Comparison of prevalence estimates of pfhrp2 and pfhrp3 deletions in Plasmodium falciparum determined by conventional PCR and multiplex qPCR and implications for surveillance and monitoring

Abstract

Accuracy of malaria rapid diagnostic tests is threatened by Plasmodium falciparum with pfhrp2/3 deletions. This study compares gene deletion prevalence determined by multiplex qPCR and conventional PCR (cPCR) using existing samples with clonality previously determined by microsatellite genotyping. Multiplex qPCR was used to estimate prevalence of pfhrp2/3 deletions in three sets of previously collected patient samples from Eritrea and Peru.
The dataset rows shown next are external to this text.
(* ===== verification/MempoolFacts.v ===== *)
(** * The memory pool: its invariant

    What holds of the maps of the pool in every state: the index of spent
    outputs is that of the transactions in the pool, so no two of them spend
    the same output; the index of the orphans is that of the orphans; no
    transaction is in both; there are no more orphans than allowed. *)

From Stdlib Require Import ZArith Lia.
From stdpp Require Import base numbers list strings gmap.
From S2P Require Import Prelude GoFloat ScriptNum WireBase WireTx ScriptStack ScriptToken Sighash WireMsg Taproot ScriptEngine ScriptExec ScriptStandard ChainCompress ChainUtxo ChainError ChainStoreFacts ChainNode ChainParams ChainRules ChainConnect ChainSupply Mempool.

Open Scope Z_scope.

Create HintDb mp.

Section Facts.
Context `{CR : Crypto} `{KS : Keys} `{EN : Env}.

(** ** The transactions in the pool *)

Definition in_pool (s : TxPool) (t : MsgTx) : Prop := ∃ d, mp_pool s !! TxHash t = Some d ∧ td_Tx d = t.

Record pool_ok (s : TxPool) : Prop := mkPoolOk {
  pk_hash : ∀ h d, mp_pool s !! h = Some d → TxHash (td_Tx d) = h;
  pk_out : ∀ op t, mp_outpoints s !! op = Some t ↔ in_pool s t ∧ op ∈ spent_outpoints t }.

Lemma in_pool_inj s t t' : in_pool s t → in_pool s t' → TxHash t = TxHash t' → t = t'.
Proof. intros (d & Hd & <-) (d' & Hd' & <-) E. rewrite E in Hd. by simplify_eq. Qed.
Lemma pool_in_pool s h d : pool_ok s → mp_pool s !! h = Some d → in_pool s (td_Tx d) ∧ TxHash (td_Tx d) = h.
Proof. intros Hs Hd. pose proof (pk_hash s Hs h d Hd) as E. split; [|done]. exists d. by rewrite E. Qed.
(** Two transactions of the pool do not spend the same output. *)
Lemma no_double_spend s t t' op :
  pool_ok s → in_pool s t → in_pool s t' → op ∈ spent_outpoints t → op ∈ spent_outpoints t' → t = t'.
Proof.
  intros Hs Ht Ht' Ho Ho'. pose proof (proj2 (pk_out s Hs op t) (conj Ht Ho)) as E.
  pose proof (proj2 (pk_out s Hs op t') (conj Ht' Ho')) as E'. rewrite E in E'. by simplify_eq.
Qed.

Lemma lookup_delete_all (ops : list OutPoint) (m : gmap OutPoint MsgTx) op :
  foldl (λ m op, delete op m) m ops !! op = if decide (op ∈ ops) then None else m !! op.
Proof.
  revert m. induction ops as [|o ops IH]; intros m; cbn [foldl]; [by rewrite decide_False by set_solver|].
  rewrite IH. destruct (decide (op ∈ ops)); [by rewrite decide_True by set_solver|].
  destruct (decide (op = o)) as [->|]; [rewrite lookup_delete_eq, decide_True by set_solver; done|].
  rewrite lookup_delete_ne by done. by rewrite decide_False by set_solver.
Qed.
Lemma lookup_insert_all (ops : list OutPoint) t (m : gmap OutPoint MsgTx) op :
  foldl (λ m op, <[op := t]> m) m ops !! op = if decide (op ∈ ops) then Some t else m !! op.
Proof.
  revert m. induction ops as [|o ops IH]; intros m; cbn [foldl]; [by rewrite decide_False by set_solver|].
  rewrite IH. destruct (decide (op ∈ ops)); [by rewrite decide_True by set_solver|].
  destruct (decide (op = o)) as [->|]; [rewrite lookup_insert_eq, decide_True by set_solver; done|].
  rewrite lookup_insert_ne by done. by rewrite decide_False by set_solver.
Qed.

Lemma drop_tx_pool h s : mp_pool (drop_tx h s) = delete h (mp_pool s).
Proof. unfold drop_tx. destruct (mp_pool s !! h) eqn:E; [done|]. by rewrite delete_id. Qed.
Lemma in_pool_drop h s t : in_pool (drop_tx h s) t ↔ in_pool s t ∧ TxHash t ≠ h.
Proof.
  unfold in_pool. rewrite drop_tx_pool. split.
  - intros (d & [Hne Hd]%lookup_delete_Some & <-). eauto.
  - intros [(d & Hd & <-) Hne]. exists d. by rewrite lookup_delete_ne.
Qed.
Lemma drop_tx_ok h s : pool_ok s → pool_ok (drop_tx h s).
Proof.
  intros Hs. split.
  - intros k d. rewrite drop_tx_pool. intros [_ Hd]%lookup_delete_Some. by apply (pk_hash s Hs).
  - intros op t. rewrite in_pool_drop. unfold drop_tx. destruct (mp_pool s !! h) as [d|] eqn:Hd.
    + cbn. rewrite lookup_delete_all. destruct (pool_in_pool s h d Hs Hd) as [Hin Hh]. case_decide as Ho.
      * split; [done|]. intros [[Ht Hne] Hop]. destruct Hne.
        by rewrite (no_double_spend s t (td_Tx d) op).
      * rewrite (pk_out s Hs). split; [|tauto]. intros [Ht Hop]. split; [|done]. split; [done|].
        intros E. rewrite (in_pool_inj s t (td_Tx d)) in Hop; [done|done|done|by rewrite E].
    + rewrite (pk_out s Hs). split; [|tauto]. intros [Ht Hop]. split; [|done]. split; [done|].
      intros E. destruct Ht as (d & Hd' & _). congruence.
Qed.
Lemma add_tx_ok v t height fee s :
  pool_ok s → mp_pool s !! TxHash t = None → (∀ op, op ∈ spent_outpoints t → mp_outpoints s !! op = None) →
  pool_ok (snd (addTransaction v t height fee s)).
Proof.
  intros Hs Hnew Hfree. set (d := fst (addTransaction v t height fee s)).
  assert (∀ t', in_pool (snd (addTransaction v t height fee s)) t' ↔ t' = t ∨ in_pool s t') as Hin.
  { intros t'. unfold in_pool. cbn. destruct (decide (TxHash t' = TxHash t)) as [E|E].
    - rewrite E, lookup_insert_eq. split; [intros (? & [= <-] & <-); by left|]. intros [-> | (d' & Hd' & _)]; [eauto|congruence].
    - rewrite lookup_insert_ne by done. split; [by right|]. intros [-> |?]; [done|done]. }
  split.
  - intros k d'. cbn. intros [[<- <-]|[_ Hd]]%lookup_insert_Some; [done|]. by apply (pk_hash s Hs).
  - intros op t'. rewrite Hin. cbn. rewrite lookup_insert_all. case_decide as Ho.
    + split; [intros [= <-]; auto|]. intros [[-> |Ht'] Hop]; [done|]. 
      specialize (Hfree op Ho). rewrite (proj2 (pk_out s Hs op t') (conj Ht' Hop)) in Hfree. done.
    + rewrite (pk_out s Hs). split; [tauto|]. intros [[-> |Ht'] Hop]; [done|done].
Qed.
The qPCR was validated by multiplex digital PCR. Sample classification was compared with cPCR, and ROC analysis used to determine the optimal ΔCq threshold that aligned results of the two assays. qPCR classified 75% (637/849) of samples as single, and 212 as mixed-pfhrp2/3 genotypes, with a positive association between clonality and proportion of mixed-pfhrp2/3 genotype samples. Sample classification agreement between cPCR and qPCR was 75.1% (95% CI 68.6-80.7%) and 47.8% (95% CI 38.9-56.9%) for monoclonal and polyclonal infections. qPCR prevalence estimates of pfhrp2/3 deletions showed almost perfect (κ=0.804; 95% CI 0.714-0.895) and substantial agreement (κ=0.717; 95% CI 0.562-0.872) with cPCR for Peru and 2016 Eritrean samples, respectively. For 2019 Eritrean samples the prevalence of double pfhrp2/3 deletions was approximately two-fold higher using qPCR. The optimal threshold for matching assay results was ΔCq=3. Multiplex qPCR and cPCR produce comparable estimates of gene deletion prevalence when monoclonal infections dominate, but qPCR provides higher estimates where multiclonal infections are common.